YOUR GOAL -> Your task is to filter the data below down to the lines holding "exhausted".

LISTED RECORDS ->

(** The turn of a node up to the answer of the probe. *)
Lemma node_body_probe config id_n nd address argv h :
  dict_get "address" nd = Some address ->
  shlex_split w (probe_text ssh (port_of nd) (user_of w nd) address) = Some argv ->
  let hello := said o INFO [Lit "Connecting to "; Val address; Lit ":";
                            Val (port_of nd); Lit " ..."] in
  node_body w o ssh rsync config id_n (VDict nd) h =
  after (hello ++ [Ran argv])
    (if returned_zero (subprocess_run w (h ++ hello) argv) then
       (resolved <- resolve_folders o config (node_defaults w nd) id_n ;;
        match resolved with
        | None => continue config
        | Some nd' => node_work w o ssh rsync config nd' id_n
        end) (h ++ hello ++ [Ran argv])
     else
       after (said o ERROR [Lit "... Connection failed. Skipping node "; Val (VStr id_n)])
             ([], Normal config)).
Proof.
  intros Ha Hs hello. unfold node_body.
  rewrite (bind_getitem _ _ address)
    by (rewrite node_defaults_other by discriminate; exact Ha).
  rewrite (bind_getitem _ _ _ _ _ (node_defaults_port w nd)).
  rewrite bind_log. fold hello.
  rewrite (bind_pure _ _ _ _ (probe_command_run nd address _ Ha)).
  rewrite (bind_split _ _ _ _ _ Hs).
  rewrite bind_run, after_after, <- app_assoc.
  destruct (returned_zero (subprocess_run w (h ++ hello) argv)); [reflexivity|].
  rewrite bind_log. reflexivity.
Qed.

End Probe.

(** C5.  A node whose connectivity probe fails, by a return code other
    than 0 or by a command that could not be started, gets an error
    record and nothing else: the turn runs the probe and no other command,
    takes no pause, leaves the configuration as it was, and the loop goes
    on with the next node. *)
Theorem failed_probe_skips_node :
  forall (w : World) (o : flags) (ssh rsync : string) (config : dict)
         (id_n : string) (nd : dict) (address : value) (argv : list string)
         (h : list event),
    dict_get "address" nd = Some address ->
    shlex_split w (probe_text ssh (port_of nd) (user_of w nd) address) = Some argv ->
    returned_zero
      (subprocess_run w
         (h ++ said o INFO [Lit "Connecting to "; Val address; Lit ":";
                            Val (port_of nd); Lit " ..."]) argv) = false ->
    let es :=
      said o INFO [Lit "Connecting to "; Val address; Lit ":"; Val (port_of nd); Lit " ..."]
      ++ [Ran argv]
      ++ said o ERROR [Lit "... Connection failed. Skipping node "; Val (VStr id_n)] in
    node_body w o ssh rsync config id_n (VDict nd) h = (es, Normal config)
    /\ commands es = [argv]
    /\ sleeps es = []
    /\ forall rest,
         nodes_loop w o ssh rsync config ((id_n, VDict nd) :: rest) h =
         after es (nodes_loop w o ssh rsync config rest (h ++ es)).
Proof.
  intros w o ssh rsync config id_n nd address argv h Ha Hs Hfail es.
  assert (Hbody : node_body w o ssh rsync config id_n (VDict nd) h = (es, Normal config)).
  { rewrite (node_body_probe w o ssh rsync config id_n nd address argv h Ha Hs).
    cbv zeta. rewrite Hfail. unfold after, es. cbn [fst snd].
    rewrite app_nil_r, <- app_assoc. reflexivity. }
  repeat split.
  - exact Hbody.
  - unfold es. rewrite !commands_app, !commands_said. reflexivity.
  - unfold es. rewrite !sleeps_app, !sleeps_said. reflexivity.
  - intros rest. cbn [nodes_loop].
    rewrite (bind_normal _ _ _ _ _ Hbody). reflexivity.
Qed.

...

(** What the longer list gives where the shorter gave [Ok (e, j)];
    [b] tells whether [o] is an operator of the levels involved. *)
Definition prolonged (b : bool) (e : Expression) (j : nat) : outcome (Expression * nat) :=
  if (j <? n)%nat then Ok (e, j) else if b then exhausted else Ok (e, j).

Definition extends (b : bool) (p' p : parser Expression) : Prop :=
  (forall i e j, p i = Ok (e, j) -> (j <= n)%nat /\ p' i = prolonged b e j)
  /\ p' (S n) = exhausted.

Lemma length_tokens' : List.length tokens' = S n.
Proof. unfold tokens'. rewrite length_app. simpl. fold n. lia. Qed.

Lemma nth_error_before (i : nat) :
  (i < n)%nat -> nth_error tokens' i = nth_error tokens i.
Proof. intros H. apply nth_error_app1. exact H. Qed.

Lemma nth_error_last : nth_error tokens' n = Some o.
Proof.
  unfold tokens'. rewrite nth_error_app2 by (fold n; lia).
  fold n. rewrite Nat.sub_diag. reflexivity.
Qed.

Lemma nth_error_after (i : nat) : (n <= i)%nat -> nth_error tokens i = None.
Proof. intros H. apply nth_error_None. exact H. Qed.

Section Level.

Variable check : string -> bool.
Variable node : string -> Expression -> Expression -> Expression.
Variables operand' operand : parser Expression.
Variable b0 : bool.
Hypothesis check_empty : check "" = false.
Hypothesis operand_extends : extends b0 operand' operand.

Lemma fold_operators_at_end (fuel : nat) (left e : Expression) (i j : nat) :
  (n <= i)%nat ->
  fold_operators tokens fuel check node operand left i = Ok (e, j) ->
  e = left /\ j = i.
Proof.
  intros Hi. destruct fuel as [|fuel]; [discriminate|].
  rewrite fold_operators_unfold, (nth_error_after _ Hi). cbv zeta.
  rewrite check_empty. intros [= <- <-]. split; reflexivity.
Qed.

TASK RESPONSE ->
  if (j <? n)%nat then Ok (e, j) else if b then exhausted else Ok (e, j).
  /\ p' (S n) = exhausted.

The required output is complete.